In light of a growing number of trauma narratives about child death authored from a paternal perspective within the scope of contemporary French literature, this article explores the récits de deuil of four lesser-studied orphaned fathers: Alain Thiesse's Elle s'appelait Emma (2014), Philippe Delaroche's La Gloire d'Inès (2016), Michel Rostain's Le Fils (2011), and Bernard Chambaz's À tombeau ouvert (2016). This article considers the insight these texts provide into a father's experience of surviving his child and what this means for his altered identity, for his new role in life, and for the ways in which he turns to literature to voice grief. As we reflect on this changed paternal identity as articulated in these examples, we focus on each author's objective(s) in giving sorrow words as well as the choice of literary modalities of these works. A common thread running throughout these varied examples is the topos of voice: an angry scream and a cry for justice, a belated address, and imagined conversations which traverse the present and the afterlife. We discuss the discursive strategies in these grief narratives and three separate aspects of narrative construction with which they engage.
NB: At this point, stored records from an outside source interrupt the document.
Lemma render_record s os : v_stream s = Some os →
  render s = (terms ← decoded_part s os;
    Ret (el "main" ([record_header params_id]
      ++ when (v_loading s) [el "p" [T "reading Coston2…"]]
      ++ when_text (v_error s) (λ e, [el "p" [Txt e]])
      ++ ([verdict_section isHex s; comparison isHex s os] ++ terms
          ++ [input_section isHex s; scope_section params_id; record_footer cfg])))).
Proof.
  intros Hs. unfold Verify_render, record_body. rewrite Hs. fold (decoded_part s os).
  by destruct (decoded_part s os).
Qed.

Lemma render_verdict s os p : v_stream s = Some os → render s = Ret p →
  head (sections p) = Some (txt "Verdict", verdict_text (verdict isHex s)).
Proof.
  intros Hs. rewrite (render_record s os Hs). destruct (decoded_part s os) as [terms|e]; [|done].
  intros [= <-]. cbn [sections el]. unfold record_header at 1. cbn [el String.eqb Ascii.eqb Bool.eqb andb].
  cbn [List.flat_map]. rewrite !List.flat_map_app, text_sections by done.
  cbn [List.flat_map]. rewrite verdict_section_says. by destruct (v_loading s).
Qed.

Lemma render_fields s os m t start p : v_stream s = Some os → v_meta s = Some m → decoded isHex s = Some t →
  started (startTime t) = Ret start → render s = Ret p →
  ∀ f, f ∈ fields (decoded_section formatUnits ms s os m t start) → f ∈ fields p.
Proof.
  intros Hs Hm Hd Hst. rewrite (render_record s os Hs). unfold decoded_part. rewrite Hd, Hm, Hst.
  cbn [mbind outcome_bind]. intros [= <-] f Hf. cbn [fields el]. apply elem_of_app. right.
  cbn [List.flat_map]. rewrite !List.flat_map_app. cbn [List.flat_map]. rewrite !elem_of_app. tauto.
Qed.

Lemma render_terms s os m t : v_stream s = Some os → v_meta s = Some m → decoded isHex s = Some t →
  match started (startTime t) with
  | Ret start => ∃ p, render s = Ret p ∧ ∀ f, f ∈ fields (decoded_section formatUnits ms s os m t start) → f ∈ fields p
  | Throw _ => throws (render s)
  end.
Proof.
  intros Hs Hm Hd. destruct (started (startTime t)) as [start|e] eqn:Est.
  - assert (∃ p, render s = Ret p) as [p Ep].
    { rewrite (render_record s os Hs). unfold decoded_part. rewrite Hd, Hm, Est. by eexists. }
    exists p. split; [done|]. by apply (render_fields s os m t start p).
  - rewrite (render_record s os Hs). unfold decoded_part. rewrite Hd, Hm, Est. by eexists.
Qed.
End facts.

(** Valid terms are [0x] and hex digits: there is no space to trim, and it is ASCII. *)
Lemma valid_digits isHex `{JsEngine, Viem} s : isHex_spec isHex → termsValid isHex s = true →
  ∃ l, trimmed s = 48 :: 120 :: l ∧ Forall (λ c, is_hex_digit c = true) l.
Proof.
  intros Hi. unfold termsValid. intros [_ Hh]%andb_prop. rewrite Hi in Hh. apply andb_prop in Hh as [Hp Hd].
  change (js "0x") with [48; 120] in Hp.
  destruct (trimmed s) as [|a [|b l]]; [done|by cbn in Hp; rewrite andb_false_r in Hp|].
  cbn [starts_with drop] in Hp, Hd. apply andb_prop in Hp as [Ea [Eb _]%andb_prop].
  apply Z.eqb_eq in Ea as <-. apply Z.eqb_eq in Eb as <-. exists l. split; [done|by apply forallb_Forall].
Qed.

Lemma valid_no_space isHex `{JsEngine, Viem} s : isHex_spec isHex → termsValid isHex s = true → trim (trimmed s) = trimmed s.
Proof.
  intros Hi Hv. destruct (valid_digits isHex s Hi Hv) as (l & -> & Hd). apply trim_digits.
  constructor; [done|]. constructor; [done|].
  eapply Forall_impl; [exact Hd|]. intros c Hc. by apply hex_digit_not_space.
Qed.

Lemma valid_ascii isHex `{JsEngine, Viem} s : isHex_spec isHex → termsValid isHex s = true →
  Forall (λ c, is_ascii c = true) (trimmed s).
Proof.
  intros Hi Hv. destruct (valid_digits isHex s Hi Hv) as (l & -> & Hd).
  constructor; [done|]. constructor; [done|].
  eapply Forall_impl; [exact Hd|]. intros c. unfold is_hex_digit, is_digit, is_ascii. clear. Zbool.
Qed.

(** ** Properties *)

(** C35: the audit record says what the vault would: for terms pasted as hex, with
    any white space around, the rendered page's verdict is "Terms match" exactly
    when [revealTerms] would accept these bytes for the stream, and "do NOT match"
    exactly when it would revert.  When they match, the token's data are loaded and
    they encode terms whose start is a date, the page renders and shows the rate per
    day as viem writes it and, for a token with six decimals and a total below 2^52
    raw units (above it the doubles of the page round), what has accrued to the last
    unit; when the start lies beyond the last date of JavaScript, which the contract
    and the enclave allow, the page that should say "match" throws instead. *)
Theorem record_shows_verdict `{JsEngine, EvmLaws, Viem, !ViemLaws} cfg isHex formatUnits params_id ms
    s p before after w id os :
  isHex_spec isHex → formats_units formatUnits → is_bytes p → p ≠ [] →
  Forall (λ c, is_js_space c = true) before → Forall (λ c, is_js_space c = true) after →
  v_termsHex s = before ++ bytesToHex p ++ after →
  let st := stream_at (vault w) id in
  s_employer st ≠ 0 → uint_range 256 (s_commitment st) →
  v_stream s = Some os → o_commitment os = bytesToHex (word (s_commitment st)) →
  (∀ q, Verify_render cfg isHex formatUnits params_id ms s = Ret q →
    (head (sections q) = Some (txt "Verdict", verdict_text match_) ↔ returns (revealTerms id p w)) ∧
    (head (sections q) = Some (txt "Verdict", verdict_text mismatch) ↔ throws (revealTerms id p w))) ∧
  (∀ t dec sym, terms_ok t → p = abi_encode (terms_words t) → returns (revealTerms id p w) →
    v_meta s = Some (dec, sym) →
    if startTime t <=? MAX_DATE then
      ∃ q, Verify_render cfg isHex formatUnits params_id ms s = Ret q ∧
        (txt "rate", formatUnits (perDay t) dec ++ txt " " ++ sym ++ txt "/day") ∈ fields q ∧
        (dec = 6 → total t < 2 ^ 52 →
         (txt "accrued to date", amount_text (accruedAt t (clock ms)) 6 ++ txt " " ++ sym) ∈ fields q)
    else throws (Verify_render cfg isHex formatUnits params_id ms s)).
Proof.
  intros Hi Hf Hp Hne Hb Ha Ht st He Hz Hs Hcm.
  destruct (verdict_correct isHex s p before after w id Hi Hp Hne Hb Ha Ht He Hz ltac:(by exists os)) as (V1 & V2 & V3).
  split.
  - intros q Eq. rewrite (render_verdict _ _ _ _ _ s os q Hs Eq), <- V1, <- V2.
    by split; (split; [|by intros ->]); intros [_ E%verdict_text_inj]%(inj Some)%pair_eq.
  - intros t dec sym Hok Hpt Hret Hm. pose proof (V3 t Hok Hpt (proj2 V1 Hret)) as Hd.
    destruct Hok as (_ & _ & _ & Hr & Htt & Hst & _).
    pose proof (render_terms cfg isHex formatUnits params_id ms s os (dec, sym) (canonical t) Hs Hm Hd) as Hq.
    cbn [startTime canonical] in Hq. rewrite started_spec in Hq by lia.
    destruct (startTime t <=? MAX_DATE); [|exact Hq]. destruct Hq as (q & Eq & Hfs). exists q. split; [done|].
    split; [|intros -> Htot]; apply Hfs; unfold decoded_section; read_view.
    + do 2 right. left.
    + pose proof (accruedAt_bounds t (clock ms) ltac:(lia) ltac:(lia)) as Hacc.
      unfold record_fmt. rewrite Hm, accruedAt_canonical. cbn [fmap option_fmap option_map fst snd].
      rewrite fmt_six by (done || lia). do 5 right. left.
Qed.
First, we consider the father's cry and the strategies of citation in the témoignage Elle s'appelait Emma. Second, we survey the implications of life writing and the ethical imperative with which they coincide in a father's belated address to his deceased daughter in La Gloire d'Inès. Finally, we investigate how modes of fiction restructure and reconceptualize father-son transmission and filiation in Le Fils and À tombeau ouvert. For mothers and fathers alike, the récit de deuil confronts the paradoxical bind of mourning testimony. The crisis of meaning that losing a child sets in motion impels these fathers to make sense of the unthinkable in the process of writing.